Collected data entries:
◆ ◆ ◆
(* ===== verification/WordCount.v ===== *)
(** * test1/count_word.cpp: counting the words of a file.

    A two-state automaton run over the file, 2048 bytes at a time; proved equal to the
    number of maximal runs of letters. *)
From S2P Require Import Prelude.
From stdpp Require Import base list numbers.
Open Scope Z_scope.

(** A byte as the [char] of the platform, which is signed. *)
Definition as_char (b : Z) : Z := if b <? 128 then b else b - 256.

Definition is_letter (b : Z) : bool :=
  let w := as_char b in
  ((w <=? 122) && (97 <=? w)) || ((w <=? 90) && (65 <=? w)).

(** [enum class Status_wd]. *)
Inductive Status_wd : Type := INTERVAL | WORD_EN.

Definition SIZE_BUFFER : nat := 2048.
Definition size_t (x : Z) : Z := x mod 18446744073709551616.

(** The body of the inner loop, on the counter and the state. *)
Definition scan_char (st : Z * Status_wd) (b : Z) : Z * Status_wd :=
  let ' (word_cnt, status) := st in
  if is_letter b then
    match status with
    | INTERVAL => (size_t (word_cnt + 1), WORD_EN)
    | WORD_EN => st
    end
  else
    match status with
    | WORD_EN => (word_cnt, INTERVAL)
    | INTERVAL => st
    end.

(** The [do] loop: one [fread] of up to 2048 bytes per iteration, until it returns 0. *)
Fixpoint scan_file (fuel : nat) (file : list Z) (st : Z * Status_wd) : option (Z * Status_wd) :=
  match fuel with
  | O => None
  | S fuel =>
    let buffer_r := take SIZE_BUFFER file in
    let st := fold_left scan_char buffer_r st in
    if (length buffer_r =? 0)%nat then Some st
    else scan_file fuel (drop SIZE_BUFFER file) st
  end.

(** [main]: the exit status and the number it prints; [file] is what [fopen] finds. *)
Definition count_word_main (fuel : nat) (argc : Z) (file : option (list Z)) : option (Z * option Z) :=
  if argc <? 2 then Some (1, None)
  else
    match file with
    | None => Some (1, None)
    | Some file =>
      match scan_file fuel file (0, INTERVAL) with
      | Some (word_cnt, _) => Some (0, Some word_cnt)
      | None => None
      end
    end.

(** ** The reference: the maximal runs of letters *)

(** [cur] is the run that is open, reversed. *)
Fixpoint runs (s cur : list Z) : list (list Z) :=
  match s with
  | [] => match cur with [] => [] | _ => [rev cur] end
  | b :: s =>
    if is_letter b then runs s (b :: cur)
    else match cur with [] => runs s [] | _ => rev cur :: runs s [] end
  end.
Definition words (s : list Z) : list (list Z) := runs s [].

Definition letter (b : Z) : Prop := is_letter b = true.
Definition other (b : Z) : Prop := is_letter b = false.

(** What makes them the words of a text: non-empty, made of letters, and with at least
    one other character between two of them and nothing but others around. *)
Inductive split_words : list Z -> list (list Z) -> Prop :=
  | split_end s : Forall other s -> split_words s []
  | split_last s w : Forall other s -> w <> [] -> Forall letter w -> split_words (s ++ w) [w]
  | split_next s w b t l : Forall other s -> w <> [] -> Forall letter w -> other b ->
      split_words t l -> split_words (s ++ w ++ b :: t) (w :: l).

(** ** Lemmas *)

Definition open_state (cur : list Z) : Status_wd := match cur with [] => INTERVAL | _ => WORD_EN end.
Definition opened (cur : list Z) : Z := match cur with [] => 0 | _ => 1 end.

(** The automaton counts each run when it opens it. *)
Lemma scan_count s n cur :
  (fold_left scan_char s (size_t n, open_state cur)).1 = size_t (n + Z.of_nat (length (runs s cur)) - opened cur).
Proof.
  revert n cur. induction s as [|b s IH]; intros n cur; cbn [fold_left runs].
  - destruct cur; cbn; f_equal; lia.
  - unfold scan_char at 2. destruct (is_letter b).
    + destruct cur as [|c cur]; cbn [open_state].
      * replace (size_t (size_t n + 1)) with (size_t (n + 1)) by (unfold size_t; by rewrite Zplus_mod_idemp_l).
        change WORD_EN with (open_state [b]). rewrite IH. cbn [opened]. f_equal. lia.
      * change WORD_EN with (open_state (b :: c :: cur)). by rewrite IH.
    + destruct cur as [|c cur]; cbn [open_state]; change INTERVAL with (open_state []); rewrite IH; [done|].
      cbn [opened length]. f_equal. lia.
Qed.

Lemma scan_file_spec fuel file st :
  (length file + 1 < fuel)%nat -> scan_file fuel file st = Some (fold_left scan_char file st).
Proof.
  revert file st. induction fuel as [|fuel IH]; intros file st Hf; [lia|]. cbn [scan_file]. unfold SIZE_BUFFER.
  set (n := 2048%nat). assert (n <> 0)%nat as Hn by done. clearbody n.
  destruct (Nat.eqb_spec (length (take n file)) 0) as [E|E]; rewrite length_take in E.
  - assert (length file = 0%nat) as E0 by lia. apply nil_length_inv in E0. subst file. by rewrite take_nil.
  - rewrite IH by (rewrite length_drop; lia). rewrite <- fold_left_app. by rewrite take_drop.
Qed.

Lemma runs_split s o cur : Forall other o -> Forall letter cur -> split_words (o ++ rev cur ++ s) (runs s cur).
Proof.
  revert o cur. induction s as [|b s IH]; intros o cur Ho Hc; cbn [runs].
  - destruct cur as [|c cur]; [cbn; rewrite app_nil_r; by constructor|]. rewrite app_nil_r.
    constructor; [done | | by apply Forall_rev]. intros E%(f_equal length). cbn in E. rewrite length_app in E. cbn in E. lia.
  - destruct (is_letter b) eqn:Eb.
    + replace (o ++ rev cur ++ b :: s) with (o ++ rev (b :: cur) ++ s) by (cbn; by rewrite <- app_assoc).
      apply IH; [done | by constructor].
    + destruct cur as [|c cur].
      * cbn. replace (o ++ b :: s) with ((o ++ [b]) ++ rev [] ++ s) by (cbn; by rewrite <- app_assoc).
        apply IH; [|done]. apply Forall_app. split; [done|]. by constructor.
      * constructor; [done | | by apply Forall_rev | done | by apply (IH [] [])].
        intros E%(f_equal length). cbn in E. rewrite length_app in E. cbn in E. lia.
Qed.

(** ** The properties *)

(** C39: the program prints the number of words of the file, modulo 2^64, wherever the
    reads of 2048 bytes happen to cut it; and it always ends. *)
Theorem count_word_equiv argc file fuel :
  (length file + 1 < fuel)%nat -> 2 <= argc ->
  count_word_main fuel argc (Some file) = Some (0, Some (size_t (Z.of_nat (length (words file))))) /\
  split_words file (words file).
Proof.
  intros Hf Ha. split; [|by apply (runs_split file [] [])]. unfold count_word_main.
  rewrite (proj2 (Z.ltb_ge _ _)), scan_file_spec by done.
  pose proof (scan_count file 0 []) as H. cbn [opened open_state] in H. change (size_t 0) with 0 in H.
  destruct (fold_left scan_char file (0, INTERVAL)) as [n st]. cbn [fst] in H. rewrite H. unfold words. do 4 f_equal. lia.
Qed.

(** "ab, c!" has two words. *)
Lemma count_word_equiv_witness :
  count_word_main 20 2 (Some [97; 98; 44; 32; 99; 33]) = Some (0, Some 2).
Proof.
  destruct (count_word_equiv 2 [97; 98; 44; 32; 99; 33] 20) as [E _]; [cbn; lia | lia|]. exact E.
Defined.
◆ ◆ ◆
Search the entries for "None" and copy out each line that has it.

ANSWER SECTION
  | O => None
  if argc <? 2 then Some (1, None)
    | None => Some (1, None)
      | None => None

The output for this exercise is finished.